Como revisar a legislação fundiária para o documento SQE1 FLK2
As perguntas de melhor resposta única não são dissertativas. Eles fornecem um conjunto restrito de fatos e cinco opções plausíveis, das quais apenas uma é a melhor. Portanto, sua revisão deve ser estruturada em torno de árvores de decisão e não de prosa. Para cada tópico construa um fluxograma de uma página: classifique o interesse, teste sua validade e depois resolva a prioridade. Faça isso para servidões, convênios, arrendamentos, hipotecas e copropriedade, e você terá coberto a maior parte do que FLK2 vai oferecer a você.

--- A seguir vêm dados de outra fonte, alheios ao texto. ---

Definition K : list Z := concat (map (table 64 4)
  [0x428a2f98d728ae227137449123ef65cdb5c0fbcfec4d3b2fe9b5dba58189dbbc;
   0x3956c25bf348b53859f111f1b605d019923f82a4af194f9bab1c5ed5da6d8118;
   0xd807aa98a303024212835b0145706fbe243185be4ee4b28c550c7dc3d5ffb4e2;
   0x72be5d74f27b896f80deb1fe3b1696b19bdc06a725c71235c19bf174cf692694;
   0xe49b69c19ef14ad2efbe4786384f25e30fc19dc68b8cd5b5240ca1cc77ac9c65;
   0x2de92c6f592b02754a7484aa6ea6e4835cb0a9dcbd41fbd476f988da831153b5;
   0x983e5152ee66dfaba831c66d2db43210b00327c898fb213fbf597fc7beef0ee4;
   0xc6e00bf33da88fc2d5a79147930aa72506ca6351e003826f142929670a0e6e70;
   0x27b70a8546d22ffc2e1b21385c26c9264d2c6dfc5ac42aed53380d139d95b3df;
   0x650a73548baf63de766a0abb3c77b2a881c2c92e47edaee692722c851482353b;
   0xa2bfe8a14cf10364a81a664bbc423001c24b8b70d0f89791c76c51a30654be30;
   0xd192e819d6ef5218d69906245565a910f40e35855771202a106aa07032bbd1b8;
   0x19a4c116b8d2d0c81e376c085141ab532748774cdf8eeb9934b0bcb5e19b48a8;
   0x391c0cb3c5c95a634ed8aa4ae3418acb5b9cca4f7763e373682e6ff3d6b2b8a3;
   0x748f82ee5defb2fc78a5636f43172f6084c87814a1f0ab728cc702081a6439ec;
   0x90befffa23631e28a4506cebde82bde9bef9a3f7b2c67915c67178f2e372532b;
   0xca273eceea26619cd186b8c721c0c207eada7dd6cde0eb1ef57d4f7fee6ed178;
   0x06f067aa72176fba0a637dc5a2c898a6113f9804bef90dae1b710b35131c471b;
   0x28db77f523047d8432caab7b40c724933c9ebe0a15c9bebc431d67c49c100d4c;
   0x4cc5d4becb3e42b6597f299cfc657e2a5fcb6fab3ad6faec6c44198c4a475817]).
Definition H_INIT : list Z :=
  table 64 8 0x6a09e667f3bcc908bb67ae8584caa73b3c6ef372fe94f82ba54ff53a5f1d36f1510e527fade682d19b05688c2b3e6c1f1f83d9abfb41bd6b5be0cd19137e2179.
Definition sizes : Sizes := mkSizes 64 8 80 K (1, 8, 7) (19, 61, 6) (14, 18, 41) (28, 34, 39).
Definition new : Hash := hash_new 128 H_INIT.
Definition update : Hash -> list Z -> Hash := hash_update 128 16 (compress sizes).
Definition finalize : Hash -> list Z := hash_finalize 128 16 (compress sizes) 8.
Definition digest : list (list Z) -> list Z := hash_digest 128 16 (compress sizes) H_INIT 8.

End sha512.

(** ** FIPS 180-4, section 5.1 and 6

    The message is followed by a bit 1 and by as many zeros as make room for
    its length in bits at the end of a block. *)
Section fips.
Context (B len_bytes : nat) (f : list Z -> list Z -> list Z) (init : list Z) (out_bytes : nat).

Definition zeros_for (m : list Z) : nat :=
  ((B - (length m + 1 + len_bytes) mod B) mod B)%nat.

Definition pad (m : list Z) : list Z :=
  m ++ [0x80] ++ replicate (zeros_for m) 0 ++ to_be_bytes len_bytes (8 * Z.of_nat (length m)).

Definition hash_spec (m : list Z) : list Z := output out_bytes (foldl f init (chunks B (pad m))).

End fips.

(** ** FIPS 180-4, section 4.1 and 6: the compression function

    The message schedule is a recurrence on its index, the eight working
    variables are named, and every sum is reduced once. *)
Section fips_compress.
Context (p : Sizes).

Definition modw (z : Z) : Z := z mod 2 ^ word_bits p.
Definition Ch (x y z : Z) : Z := Z.lxor (Z.land x y) (Z.land (lnot (word_bits p) x) z).
Definition Maj (x y z : Z) : Z := Z.lxor (Z.lxor (Z.land x y) (Z.land x z)) (Z.land y z).

(** [W_t]; [fuel] above [t] is enough. *)
Fixpoint message_schedule (block : list Z) (fuel t : nat) : Z :=
  match fuel with
  | O => 0
  | S fuel =>
      let W := message_schedule block fuel in
      if (t <? 16)%nat then from_be_bytes (take (word_bytes p) (drop (t * word_bytes p) block))
      else modw (small_sigma p (sched1 p) (W (t - 2)%nat) + W (t - 7)%nat +
                 small_sigma p (sched0 p) (W (t - 15)%nat) + W (t - 16)%nat)
  end.

Definition fips_round (W : nat -> Z) (v : Z * Z * Z * Z * Z * Z * Z * Z) (t : nat) :
    Z * Z * Z * Z * Z * Z * Z * Z :=
  let '(a, b, c, d, e, f, g, h) := v in
  let T1 := h + big_sigma p (sum1 p) e + Ch e f g + round_constants p !!! t + W t in
  let T2 := big_sigma p (sum0 p) a + Maj a b c in
  (modw (T1 + T2), a, b, c, modw (d + T1), e, f, g).

Definition fips_compress (H block : list Z) : list Z :=
  let W t := message_schedule block (S t) t in
  let '(a, b, c, d, e, f, g, h) :=
    foldl (fips_round W)
      (H !!! 0%nat, H !!! 1%nat, H !!! 2%nat, H !!! 3%nat, H !!! 4%nat, H !!! 5%nat, H !!! 6%nat, H !!! 7%nat)
      (seq 0 (rounds p)) in
  map modw [H !!! 0%nat + a; H !!! 1%nat + b; H !!! 2%nat + c; H !!! 3%nat + d;
            H !!! 4%nat + e; H !!! 5%nat + f; H !!! 6%nat + g; H !!! 7%nat + h].

(** Sums reduced at each step. *)
Lemma addw_modw a b c : addw p (addw p a b) c = addw p (a + b) c.
Proof. apply Zplus_mod_idemp_l. Qed.

Lemma addw_modw_r a b c : addw p a (addw p b c) = addw p a (b + c).
Proof. apply Zplus_mod_idemp_r. Qed.

Lemma addw_four a b c d : addw p (addw p (addw p a b) c) d = modw (a + b + c + d).
Proof. by rewrite (addw_modw a b c), addw_modw. Qed.

Lemma addw_five a b c d e : addw p (addw p (addw p (addw p a b) c) d) e = modw (a + b + c + d + e).
Proof. by rewrite (addw_modw a b c), addw_four. Qed.

(** More fuel changes nothing. *)
Lemma message_schedule_fuel block n m t :
  (t < n)%nat -> (t < m)%nat -> message_schedule block n t = message_schedule block m t.
Proof.
  revert m t. induction n as [|n IH]; intros [|m] t Hn Hm; try lia. cbn [message_schedule].
  destruct (Nat.ltb_spec t 16) as [Hlt|Hge]; [done|].
  by rewrite (IH m (t - 2)%nat), (IH m (t - 7)%nat), (IH m (t - 15)%nat), (IH m (t - 16)%nat) by lia.
Qed.

(** One step of the array follows the recurrence. *)
Lemma schedule_step_holds block ws :
  (16 <= length ws)%nat ->
  (forall t, (t < length ws)%nat -> ws !!! t = message_schedule block (S t) t) ->
  forall t, (t < S (length ws))%nat ->
  schedule_step p ws (length ws) !!! t = message_schedule block (S t) t.
Proof.
  intros H16 IH t Ht. unfold schedule_step. cbv zeta.
  destruct (decide (t < length ws)%nat) as [Hlt|Hge].
  - rewrite lookup_total_app_l by lia. by apply IH.
  - replace t with (length ws) by lia. rewrite lookup_total_app_r, Nat.sub_diag by lia.
    cbn [message_schedule]. destruct (Nat.ltb_spec (length ws) 16); [lia|].
    rewrite !IH by lia. set (k := length ws) in *.
    assert (Hw : forall d, (0 < d <= k)%nat ->
      message_schedule block k (k - d) = message_schedule block (S (k - d)) (k - d))
      by (intros; apply message_schedule_fuel; lia).
    rewrite !Hw by lia. transitivity (addw p (addw p (addw p
      (message_schedule block (S (k - 16)) (k - 16))
      (small_sigma p (sched0 p) (message_schedule block (S (k - 15)) (k - 15))))
      (message_schedule block (S (k - 7)) (k - 7)))
      (small_sigma p (sched1 p) (message_schedule block (S (k - 2)) (k - 2)))); [done|].
    rewrite addw_four. f_equal. lia.
Qed.

(** The array holds the recurrence. *)
Lemma schedule_holds block w0 n :
  length w0 = 16%nat -> (forall t, (t < 16)%nat -> w0 !!! t = message_schedule block (S t) t) ->
  let ws := foldl (schedule_step p) w0 (seq 16 n) in
  length ws = (16 + n)%nat /\
  forall t, (t < 16 + n)%nat -> ws !!! t = message_schedule block (S t) t.
Proof.
  intros L0 H0. cbv zeta. induction n as [|n [Hl IH]]; [by rewrite Nat.add_0_r|].
  rewrite (seq_S n 16), foldl_app. cbn [foldl]. set (ws := foldl _ _ _) in *.
  split; [unfold schedule_step; rewrite length_app, Hl; cbn; lia|].
  rewrite <- Hl. intros t Ht. apply schedule_step_holds; rewrite ?Hl in *; [lia|done|lia].
Qed.

(** Eight working variables as the array of the code. *)
Definition as_list (v : Z * Z * Z * Z * Z * Z * Z * Z) : list Z :=
  let '(a, b, c, d, e, f, g, h) := v in [a; b; c; d; e; f; g; h].

Lemma round_is_fips ws W v t :
  ws !!! t = W t -> round p ws (as_list v) t = as_list (fips_round W v t).
Proof.
  intros Hw. destruct v as [[[[[[[a b] c] d] e] f] g] h]. unfold round. cbn. rewrite Hw.
  rewrite !(addw_five _ _ _ _ (W t)), addw_modw_r. unfold addw, wrapping_add, wrap, modw, Ch, Maj.
  rewrite Zplus_mod_idemp_l, Zplus_mod_idemp_r. done.
Qed.

Lemma rounds_are_fips ws W v ts :
  (forall t, t ∈ ts -> ws !!! t = W t) ->
  foldl (round p ws) (as_list v) ts = as_list (foldl (fips_round W) v ts).
Proof.
  revert v. induction ts as [|t ts IH]; intros v H; cbn [foldl]; [done|].
  rewrite (round_is_fips ws W) by (apply H; left). apply IH. intros. apply H. by right.
Qed.

Lemma compress_is_fips st block :
  (16 <= rounds p)%nat -> length st = 8%nat -> compress p st block = fips_compress st block.
Proof.
  intros Hr Hst. unfold compress, fips_compress. cbv zeta.
  assert (H : forall t, (t < rounds p)%nat -> schedule p block !!! t = message_schedule block (S t) t).
  { intros t Ht. unfold schedule. apply schedule_holds; [done| |lia].
    intros i Hi. by do 16 (destruct i as [|i]; [done|]); lia. }
  generalize dependent (schedule p block). intros ws H.
  destruct st as [|a [|b [|c [|d [|e [|f [|g [|h [|? ?]]]]]]]]]; try discriminate Hst.
  pose proof (rounds_are_fips ws (fun t => message_schedule block (S t) t) (a, b, c, d, e, f, g, h)
    (seq 0 (rounds p))) as E. cbn [as_list] in E.
  rewrite E by (intros t Ht; apply H; apply elem_of_seq in Ht; lia).
  cbn [lookup_total list_lookup_total].
  destruct (foldl (fips_round _) _ _) as [[[[[[[a' b'] c'] d'] e'] f'] g'] h']. reflexivity.
Qed.

Lemma blocks_are_fips st blocks :
  (16 <= rounds p)%nat -> length st = 8%nat ->
  foldl (compress p) st blocks = foldl fips_compress st blocks.
Proof.
  intros Hr. revert st. induction blocks as [|b blocks IH]; intros st Hst; cbn [foldl]; [done|].
  rewrite IH by (unfold compress; by rewrite length_map). by rewrite compress_is_fips.
Qed.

Dois hábitos separam os candidatos fortes dos demais. Eles aprendem os principais casos como gatilhos, não como cotações – você não precisa da proporção completa de Tulk x Moxhay, você precisa reconhecer o momento em que ela se aplica. E eles praticam sob pressão de tempo, porque ler um cenário factual denso em menos de noventa segundos é uma habilidade própria. Misture questões de Direito Fundiário com Trusts e Property Practice, uma vez que o examinador as sobrepõe deliberadamente; uma disputa de copropriedade pode silenciosamente se tornar uma questão de truste de terras sobre ocupação e venda.
Autoteste rápido antes de fechar o livro: cite as duas propriedades legais, as quatro unidades, os quatro requisitos de Ellenborough e as duas rotas pelas quais um acordo restritivo sobrecarrega um comprador. Se alguma resposta estiver confusa, essa é a revisão desta noite.